Process multiple files with awk

I would like to count the number of points in each interval. I have the positions of the points in the first file and the intervals in the second. First I store the point attributes in two arrays(pos and name) and then i want to loop over them in order to determine wheter it belongs to the given interval ($1 is the name and $2 is the start and $3 is the end of the interval). I have the following code:
awk 'NR==FNR{name[NR]=$1;pos[NR]=$2;next}; {for (i in name) if (name[i] == $1 && pos[i] >= $2 && pos[i] <= $3) {sum[NR] += 1;}} END {for (i = 1; i <=length(sum); i++) {print sum[i]}} file1 file2 > out'
I have a syntax error: "syntax error near unexpected token `i"
I am beginner in awk. Any help is highly appriciated. Thanks
awk '
NR==FNR{
name[NR]=$1
pos[NR]=$2
next
}
{
for(i in name){
if(name[i] == $1 && pos[i] >= $2 && pos[i] <= $3){ sum[FNR] += 1; }
}
}
END {
for(i = 1; i <=FNR; i++){
print sum[i];
}
}
' points windows > output
points:
chr1 52
chr1 65
chr2 120
chr2 101
chr2 160
chr3 20
chr4 50
windows:
chr1 0 100
chr1 100 200
chr2 0 100
chr2 100 200
chr3 0 100
chr3 100 200
chr4 0 100
chr5 0 100
chr6 0 100
chr6 100 200
chr7 0 100
chr8 0 100
gave me the desired output:
2
3
1
1
Thank You
Your ' is in wrong place and awk command is not ending properly, could you please try following. Couldn't test it since no samples are given.
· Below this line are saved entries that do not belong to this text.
Lemma be_read_any n nc no k : 0 ≤ k → spec n 0 nc no (λ v _ _, 0 ≤ v < 2 ^ (8 * k)) (be_read data k) (be_read data k).
Proof.
  intros Hk. apply (spec_weaken n n (Z.to_nat k) 0 nc nc no no (λ v _ _, 0 ≤ v < 2 ^ (8 * k))); [by apply be_read_spec|lia..|done].
Qed.
Lemma readUTF_spec n nc no : spec n 0 nc no any (readUTF data) (readUTF data).
Proof.
  unfold readUTF. eapply spec_seq; [by apply be_read_any|].
  intros l nc' no' _ _ Hl. cbv beta in Hl. destruct (l =? 0); [by apply spec_ret|]. apply text_read_spec. lia.
Qed.
Lemma readString_spec n nc no : spec n 1 nc no any (readString data) (readString data).
Proof.
  unfold readString. apply spec_expect. intros _ _ _. eapply spec_seq; [by apply be_read_any|].
  intros l nc' no' _ _ Hl. cbv beta in Hl. eapply spec_seq; [apply text_read_spec; lia|].
  intros t nc2 no2 _ _ _. eapply spec_seq; [by apply newHandle_spec|]. intros. by apply spec_ret.
Qed.
Lemma long_read_spec n nc no l : is_int64 l → long_string → spec n 0 nc no any (text_read data l) (text_read data l).
Proof.
  intros Hl Hlong. apply spec_moves. intros d Hd. unfold text_read. destruct (Z.ltb_spec l 0); [done|]. cbn [orb].
  destruct (Z.ltb_spec (len data) (int64 (pos d + l))); [done|].
  destruct (sub data (pos d) (int64 (pos d + l))) as [t|] eqn:E; [|done].
  apply sub_inv in E as (Hp & Hle & _). exists (pos d + l).
  destruct (decide (pos d + l < 2 ^ 63)).
  - replace (int64 (pos d + l)) with (pos d + l) in *.
    2:{ symmetry. apply (sint_small 64); [lia|]. destruct Hd. unfold is_int64 in *. lia. }
    split_and!; [done|lia..|done].
  - exfalso. unfold int64, sint in Hp. destruct Hd. unfold is_int64, max_alloc in *.
    replace (pos d + l + 2 ^ (64 - 1)) with ((pos d + l + 2 ^ (64 - 1) - 2 ^ 64) + 1 * 2 ^ 64) in Hp by lia.
    rewrite Z.mod_add, Z.mod_small in Hp by lia. lia.
Qed.
Lemma readLongString_spec n nc no : spec n 1 nc no any (readLongString data) (readLongString data).
Proof.
  unfold readLongString. apply spec_expect. intros b Hb Htc. eapply spec_seq; [by apply be_read_any|].
  intros l nc' no' _ _ Hl. eapply spec_seq; [apply long_read_spec; [apply int64_range|by exists b]|].
  intros t nc2 no2 _ _ _. eapply spec_seq; [by apply newHandle_spec|]. intros. by apply spec_ret.
Qed.
Lemma readReference_spec n nc no : spec n 1 nc no (read_val no) (readReference data) (readReference data).
Proof.
  unfold readReference. apply spec_expect. intros b Hb Htc. eapply spec_seq; [by apply be_read_any|].
  intros h nc1 no1 _ Hno1 _. eapply spec_weaken; [apply (get_handle_spec (n - 1) nc1 no1)|lia..|].
  intros v x y Hv. split; [exact Hv|]. intros []. by exists b.
Qed.
Lemma readObjectString_spec n nc no : spec n 1 nc no any (readObjectString data) (readObjectString data).
Proof.
  unfold readObjectString. apply spec_tag. intros b Hb.
  destruct (_ =? _tcString); [apply spec_to_lt, readString_spec|].
  destruct (_ =? _tcLongString); [apply spec_to_lt, readLongString_spec|].
  destruct (_ =? _tcReference); [|apply spec_to_lt, spec_fail].
  apply (spec_lt_skip n 0). eapply spec_seq; [by apply be_read_any|].
  intros. eapply spec_seq; [apply get_handle_spec|]. intros v **. destruct v; try apply spec_fail. by apply spec_ret.
Qed.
awk 'NR==FNR{name[NR]=$1;pos[NR]=$2;next}; {for (i in name) if (name[i] == $1 && pos[i] >= $2 && pos[i] <= $3) {sum[NR] += 1;}} END {for (i = 1; i <=length(sum); i++) {print sum[i]}}' file1 file2
Non-one liner form of above solution.
awk '
NR==FNR{
name[NR]=$1
pos[NR]=$2
next
}
{
for(i in name){
if(name[i] == $1 && pos[i] >= $2 && pos[i] <= $3){ sum[NR] += 1 }
}
}
END{
for(i = 1; i <=length(sum); i++){
print sum[i]
}
}
' file1 file2 > out
As per sir #Ed Morton 's comment following could be few recommendations: Again these are not tested since no samples were given but you could try to apply them.
sum[NR] should be as sum[FNR] if in case you want to put index as per line number of Input_file2, why because difference between NR and FNR is that NR's value will be keep keep increasing till all Input_file(s) are read but FNR value will be RESET to 1 whenever there is new Input_file is being read.
Then, length(sum) could be value of FNR because basically you may be looking for total number of times loop has to run which you could get by FNR value.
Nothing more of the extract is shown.